Why risk appetite remains alive and well 

Activity on the FTSE 100 so far on Monday suggests that risk sentiment remains strong. The top performers include risk-sensitive companies including Carnival, the cruise operator, airlines and house builders. The biggest fallers include more defensive companies such as Ocado and pharmaceutical companies. Oil company BP is up nearly 2% after announcing 10,000 job cuts across its global businesses. While there are many reasons to question how long this rally in stock markets can last, especially with the future of the economy and the labour market so uncertain, there are powerful drivers pushing the UK’s blue-chip index higher in the short to medium term, they include: 

·      Government support:the UK’s business secretary has announced that he will launch working groups to help foster an economic recovery in the UK over the next 18 months. Although the details on how this will work are scant, the market is hearing “more money” for businesses that have been affected by Covid-19, which is one reason why travel and leisure companies, some of the hardest hit from this pandemic, are rallying strongly even when the rest of the market is taking a breather. Added to this, the Chancellor is planning to announce a tailored programme of support for some of the UK’s biggest companies that have seen their business disrupted by Covid-19. Beneficiaries of this support may include British Airways, which prior to the pandemic had been a strong business especially when compared to some of its rivals. Investors may chase companies that are likely to receive support from the government higher in the coming weeks, hence why IAG, BA’s parent company, is up nearly 5% today. 

·      The Fed: the US central bank meets this week, and it is expected to give its updated economic forecasts. This meeting comes at an interesting point for the US economy. After a horrendous April, the US economy has bounced back strongly in May and defied some of the gloomier predictions about the economic damage that Covid-19 could wreak. The labour market managed to create 2.5 million jobs over the month, although there is some concern that the drop in the unemployment rate to 13.3% in May from 14.7% in April, is not entirely accurate. However, overall, the economic backdrop is not as bad as previously expected.

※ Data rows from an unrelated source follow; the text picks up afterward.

Variable PhoneNumber : Type.
(** [phonenumbers.parse]; [None] when it raises [NumberParseException]. *)
Variable phonenumbers_parse : str -> option PhoneNumber.
Variable is_valid_number : PhoneNumber -> bool.
(** [phonenumbers.format_number(parsed, Formats.E164)]. *)
Variable format_E164 : PhoneNumber -> str.

Variable load_workbook : str -> result Workbook.
(** [os.getenv('USER', socket.gethostname())]. *)
Variable default_sender : str.
Variable ACCESS_TOKEN : str.

(** *** send_sms *)

Definition make_request (msg : str) (sender : option str) (recipient : str)
  : request :=
  {| url := API_URL;
     From := sender;
     Text := msg;
     To := recipient;
     Authorization := py "Bearer " ++ ACCESS_TOKEN |}.

(** The [for recipient in recipient_list] loop. *)
Fixpoint send_loop (msg : str) (sender : option str) (dry_run : bool)
  (recipient_list : list str) (w : World) : World * Out unit :=
  match recipient_list with
  | [] => (w, ret tt)
  | recipient :: rest =>
      if dry_run then
        let '(w', out) := send_loop msg sender dry_run rest w in
        (w', print (DryRunPretend recipient) ;; out)
      else
        let req := make_request msg sender recipient in
        match requests_post w req with
        | (w1, Response status_code content) =>
            let '(w', out) := send_loop msg sender dry_run rest w1 in
            (w', print (HttpPost req) ;;
                 (if negb (status_code =? 200)
                  then print (MessageNotSent recipient status_code content)
                  else ret tt) ;;
                 out)
        | (w1, RequestFails e) =>
            (w1, print (HttpPost req) ;; raise e)
        end
  end.

Definition send_sms (msg : str) (recipient_list : list str)
  (sender : option str) (dry_run : bool) (w : World) : World * Out unit :=
  send_loop msg sender dry_run recipient_list w.

(** *** get_recipients *)

Definition get_recipients (file_path : option str)
  : Out (option (list value)) :=
  match file_path with
  | None | Some [] => raise ValueError
  | Some path =>
      match load_workbook path with
      | Raise e => raise e
      | Return book =>
          catch
            (found <- find_recipient_data book ;;
             let '(sheet_name, column_num) := found in
             ret (Some (iter_rows_column sheet_name 2 column_num)))
            (fun e =>
               match e with
               | RecipientsNotFoundException =>
                   print WorkbookRequired ;; ret None
               | _ => print UnanticipatedError ;; ret None
               end)
      end
  end.

(** *** clean_phone_numbers *)

Definition LRO : char := 8237%N.  (* U+202D *)

(** [p.replace(LRO, '')], with LRO the character U+202D. *)
Definition strip_LRO (p : str) : str :=
  filter (fun c => negb (N.eqb c LRO)) p.

(** The [for num in phone_list] loop, on [error_found] and
    [cleaned_numbers]; the set keeps one copy of each number. *)
Fixpoint clean_loop (phone_list : list str) (error_found : bool)
  (cleaned_numbers : set str) : Out (bool * set str) :=
  match phone_list with
  | [] => ret (error_found, cleaned_numbers)
  | num :: rest =>
      match phonenumbers_parse num with
      | None =>
          print (ParseErrorNotice num) ;;
          clean_loop rest true cleaned_numbers
      | Some parsed =>
          if is_valid_number parsed then
            clean_loop rest error_found
              (set_add str_eq_dec (format_E164 parsed) cleaned_numbers)
          else
            print (InvalidNumberNotice num) ;;
            clean_loop rest true cleaned_numbers
      end
  end.

(** Line 199, the list comprehension: it stops at the first entry that
    is not a string. *)
Definition value_replace_LRO (p : value) : result str :=
  match p with
  | VStr s => Return (strip_LRO s)
  | VNone | VNum _ => Raise AttributeError
  end.

Fixpoint replace_all_LRO (phone_list : list value) : result (list str) :=
  match phone_list with
  | [] => Return []
  | p :: rest =>
      match value_replace_LRO p with
      | Raise e => Raise e
      | Return stripped =>
          match replace_all_LRO rest with
          | Raise e => Raise e
          | Return l => Return (stripped :: l)
          end
      end
  end.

Added to this, US stock markets have recovered sharply, the tech-focused Nasdaq index has completely recouped its losses from February to March. This has led to some concern that the Fed’s massive stimulus programmes to protect the US economy from the pandemic may need to be rolled back. We believe that the Fed will take a cautious path in the months ahead. While negative interest rates are likely to be off the table for now, the Fed will not want to withdraw support too early, especially since a second wave of coronavirus remains a threat to future economic growth. Thus, while the Fed may tweak their economic forecasts higher, we expect them to remain committed to their stimulus plans and state that they could do more to protect the US economy if it is warranted. We also believe that they will refrain from talking about withdrawing stimulus, although we expect Fed chair Powell to get asked about this during the press conference. If the Fed sticks to its dovish mantra, even if it upgrades its economic forecasts, then we believe that equity prices around the world could move higher on the back of this meeting. 

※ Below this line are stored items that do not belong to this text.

(** X14. In the dashboard variant an action key pressed on a selected
    line still dispatches: the line is read without the blanks at its end,
    and when its parsed path is not empty the file is opened with the key's
    own editor (ctrl-v vim, ctrl-x vscode, ctrl-o folder), whatever default
    action the dashboard was given, right after the pipeline. *)
Theorem seeker_action_key_dispatches
        (env : Host.Env) (config : SearchConfig) (key ed selection filepath : string)
        (line_num : option string) (w : Host.World) :
  missing_dependencies env = [] ->
  In (key, ed) seeker_action_keys ->
  one_line selection = true ->
  Seeker.parse_selection (Py.rstrip selection) (Seeker.is_content config)
  = (Some filepath, line_num) ->
  Py.truthy filepath = true ->
  Seeker.main env (Some config) (Host.Done (key_on key selection)) w
  = Seeker.open_file env filepath line_num ed
                     (seeker_launched config (get_bat_command env) w).
Proof.
  intros Hdeps Hk Hone Hp Hf.
  assert (Hs : Py.truthy (Py.rstrip selection) = true).
  { destruct (Py.rstrip selection); [|reflexivity]. vm_compute in Hp. discriminate Hp. }
  assert (Hkey : one_line key = true /\ Py.truthy key = true).
  { cbn in Hk. decompose [or] Hk; try contradiction;
      match goal with H : (_, _) = (_, _) |- _ => injection H as <- <- end;
      split; reflexivity. }
  destruct Hkey as [Hk1 Hk2].
  unfold Seeker.main, Seeker.check_dependencies. rewrite Hdeps.
  unfold Host.bind. cbn [Host.ret].
  rewrite seeker_run_fzf_done, (strip_key_on _ _ _ Hk Hs).
  fold (seeker_launched config (get_bat_command env) w).
  rewrite (truthy_app_r key (NL ++ Py.rstrip selection) eq_refl). cbn [negb].
  rewrite (splitlines_key_line _ _ Hk1 Hs (one_line_rstrip _ Hone)).
  rewrite Hp, Hf. cbn [negb].
  cbn in Hk. decompose [or] Hk; try contradiction;
    match goal with H : (_, _) = (_, _) |- _ => injection H as <- <- end;
    reflexivity.
Qed.

Lemma seeker_action_key_dispatches_witness :
  Seeker.main quiet_env (Some (dashboard_content_search "TODO"))
              (Host.Done (key_on "ctrl-x" "main.go:10:// TODO fix  "))
              (Host.mkWorld None [] [] [])
  = (Host.Ret tt,
     Host.mkWorld None [] []
       [Host.Shell (Seeker.source_cmd (dashboard_content_search "TODO"));
        Host.Exec (Seeker.fzf_cmd (dashboard_content_search "TODO") "bat");
        Host.Exec ["code"; "-g"; "main.go:10"]]).
Proof.
  rewrite (seeker_action_key_dispatches quiet_env (dashboard_content_search "TODO")
             "ctrl-x" "vscode" "main.go:10:// TODO fix  " "main.go" (Some "10")
             (Host.mkWorld None [] [] []));
    [reflexivity | reflexivity | right; left; reflexivity | reflexivity
     | reflexivity | reflexivity].
Defined.

(** ** Failures of the dispatched process *)

(** Case analysis on membership in a list of string literals. *)
Ltac by_members H :=
  cbn in H; decompose [or] H; try contradiction; subst.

·      AstraZeneca: The biggest company on the FTSE 100 was in the news at the weekend after reports that it had approached US pharma giant Gilead about a potential merger. Apparently, the offer has been rescinded and no such merger will take place, however this still has important significance for market sentiment. If, even in the middle of a pandemic, corporate mergers and deal-making are back on the agenda, then it suggests a return to normality in the business world. This is likely to boost confidence in financial markets and is a significant development even if it didn’t actually take place. 

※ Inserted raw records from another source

(** [delivery_days] is the floor of the difference in days and is not
    clamped: it is negative exactly when the delivery timestamp precedes the
    purchase, 0 for a delivery within the first 24 hours, and missing exactly
    when one of the two timestamps is. *)
Theorem delivery_days_not_clamped (df : list FactRow) (s : list SilverRow)
    (r : SilverRow) :
  add_features df = OK s -> In r s ->
  (forall dl p, col_delivered (fact r) = Some dl ->
     col_purchase (fact r) = Some p ->
     exists d, delivery_days r = Some d
       /\ d * ns_per_day <= dl - p < (d + 1) * ns_per_day
       /\ (d < 0 <-> dl < p)
       /\ (d = 0 <-> p <= dl < p + ns_per_day))
  /\ (delivery_days r = None <->
        col_delivered (fact r) = None \/ col_purchase (fact r) = None).
Proof.
  intros H Hr.
  destruct (add_features_row _ _ _ H Hr)
    as [_ [_ [_ [_ [_ [_ [_ [_ [Hd _]]]]]]]]].
  cbv zeta in Hd. rewrite Hd. split.
  - intros dl p -> ->. simpl. eexists. split; [reflexivity |].
    unfold timedelta_days, ns_per_day, ns_per_hour. lia.
  - destruct (col_delivered (fact r)), (col_purchase (fact r)); simpl;
      split; try discriminate; auto; intros [E | E]; discriminate E.
Qed.

(** [bronze_ok] where order [o1] is recorded as delivered two days before it
    was bought. *)
Definition bronze_early_delivery : Bronze :=
  {| orders :=
       {| order_id := Some "o1"%string; customer_id := Some "k1"%string;
          order_status := Some "delivered"%string;
          order_purchase_timestamp := at_day 0 10;
          order_delivered_customer_date := at_day (-2) 18 |}
       :: tl (orders bronze_ok);
     customers := customers bronze_ok;
     order_items := order_items bronze_ok;
     payments := payments bronze_ok;
     reviews := reviews bronze_ok |}.

Definition silver_early_delivery : Silver :=
  match run bronze_early_delivery with
  | OK s => s
  | Raise _ => empty_silver
  end.

Definition fact_early_delivery : list FactRow :=
  match build_order_level bronze_early_delivery with
  | OK df => df
  | Raise _ => []
  end.

Example early_delivery_is_negative :
  run bronze_early_delivery = OK silver_early_delivery
  /\ map (fun r => (s_order_id r, delivery_days r))
         (firstn 2 (orders_silver silver_early_delivery))
     = [(Some "o1", Some (-2)); (Some "o2", Some 3)]%string.
Proof. split; vm_compute; reflexivity. Qed.

Lemma delivery_days_not_clamped_witness :
  exists r d,
    add_features fact_early_delivery
    = OK (orders_silver silver_early_delivery)
    /\ In r (orders_silver silver_early_delivery)
    /\ s_order_id r = Some "o1"%string
    /\ delivery_days r = Some d /\ d < 0.
Proof.
  assert (H : add_features fact_early_delivery
              = OK (orders_silver silver_early_delivery))
    by (vm_compute; reflexivity).
  destruct (orders_silver silver_early_delivery) as [| r rest] eqn:E;
    [vm_compute in E; discriminate E |].
  assert (Hr : In r (r :: rest)) by (left; reflexivity).
  assert (Hfields : s_order_id r = Some "o1"%string
                    /\ col_delivered (fact r) = at_day (-2) 18
                    /\ col_purchase (fact r) = at_day 0 10).
  { vm_compute in E. inversion E as [[Er Erest]]. repeat split. }
  destruct Hfields as [Hid [Hdl Hp]].
  destruct (delivery_days_not_clamped fact_early_delivery (r :: rest) r H Hr)
    as [Hsome _].
  destruct (Hsome _ _ Hdl Hp) as [d [Hd [_ [Hneg _]]]].
  exists r, d. split; [exact H |]. split; [exact Hr |].
  split; [exact Hid |]. split; [exact Hd |].
  apply Hneg. unfold ns_per_day, ns_per_hour, day0. lia.
Defined.

Lemma searchsorted_review_bins (v : Q) :
  searchsorted_left [0; 2; 3; 4; 5]%Q v
  = ((if Qle_bool v 0 then 0 else 1) + (if Qle_bool v 2 then 0 else 1)
     + (if Qle_bool v 3 then 0 else 1) + (if Qle_bool v 4 then 0 else 1)
     + (if Qle_bool v 5 then 0 else 1))%nat.
Proof.
  unfold searchsorted_left. cbn [filter].
  destruct (Qle_bool v 0), (Qle_bool v 2), (Qle_bool v 3), (Qle_bool v 4),
    (Qle_bool v 5); reflexivity.
Qed.

Lemma review_bin (v : Q) :
  let cat := bins_to_cuts false [0; 2; 3; 4; 5]%Q review_labels (Some v) in
  ((v <= 0)%Q -> cat = None)
  /\ ((0 < v)%Q -> (v <= 2)%Q -> cat = Some "Poor"%string)
  /\ ((2 < v)%Q -> (v <= 3)%Q -> cat = Some "Fair"%string)
  /\ ((3 < v)%Q -> (v <= 4)%Q -> cat = Some "Good"%string)
  /\ ((4 < v)%Q -> (v <= 5)%Q -> cat = Some "Excellent"%string)
  /\ ((5 < v)%Q -> cat = None).
Proof.
  unfold bins_to_cuts, bin_index. cbn [andb]. rewrite searchsorted_review_bins.
  destruct (Qle_bool v 0) eqn:E0, (Qle_bool v 2) eqn:E2, (Qle_bool v 3) eqn:E3,
    (Qle_bool v 4) eqn:E4, (Qle_bool v 5) eqn:E5;
    repeat match goal with
           | H : Qle_bool _ _ = true |- _ => apply Qle_bool_iff in H
           | H : Qle_bool _ _ = false |- _ =>
               apply not_true_iff_false in H; rewrite Qle_bool_iff in H
           end;
    cbn; repeat split; intros; try reflexivity; exfalso; lra.
Qed.

(** The review category has right-closed bins with fixed edges: a score in
    (0, 2] is Poor, in (2, 3] Fair, in (3, 4] Good, in (4, 5] Excellent.  A
    score of 0 or less, a score above 5 and a missing score get no
    category. *)
Theorem review_category_bins (df : list FactRow) (s : list SilverRow)
    (r : SilverRow) :
  add_features df = OK s -> In r s ->
  (col_review_score (fact r) = None -> review_category r = None)
  /\ (forall v, col_review_score (fact r) = Some v ->
        ((v <= 0)%Q -> review_category r = None)
        /\ ((0 < v)%Q -> (v <= 2)%Q -> review_category r = Some "Poor"%string)
        /\ ((2 < v)%Q -> (v <= 3)%Q -> review_category r = Some "Fair"%string)
        /\ ((3 < v)%Q -> (v <= 4)%Q -> review_category r = Some "Good"%string)
        /\ ((4 < v)%Q -> (v <= 5)%Q ->
            review_category r = Some "Excellent"%string)
        /\ ((5 < v)%Q -> review_category r = None)).
Proof.
  intros H Hr.
  destruct (add_features_row _ _ _ H Hr)
    as [_ [_ [_ [_ [_ [_ [_ [_ [_ [_ [_ Hrev]]]]]]]]]]].
  rewrite Hrev. split.
  - intros ->. reflexivity.
  - intros v ->. apply review_bin.
Qed.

As you can see, for as long as central banks maintain their unprecedented support for the global economy alongside government programmes to support businesses hit by the pandemic, then we can expect risk appetite to remain strong. For now, this means that stocks may push higher, especially riskier companies with cheaper valuations. However, investors are also hedging their bets, and gold is hovering around its recent elevated levels just below the $1,700 mark. Demand for gold remains robust for two reasons: firstly, as a hedge against another economic lockdown and a second wave of coronavirus, and secondly, as a hedge against central banks printing money and the inflation that this could unleash in the future. Here at Minerva, we believe that inflation is a distant threat, however, investors are likely to remain interested in gold just in case inflation comes home to roost sooner than expected.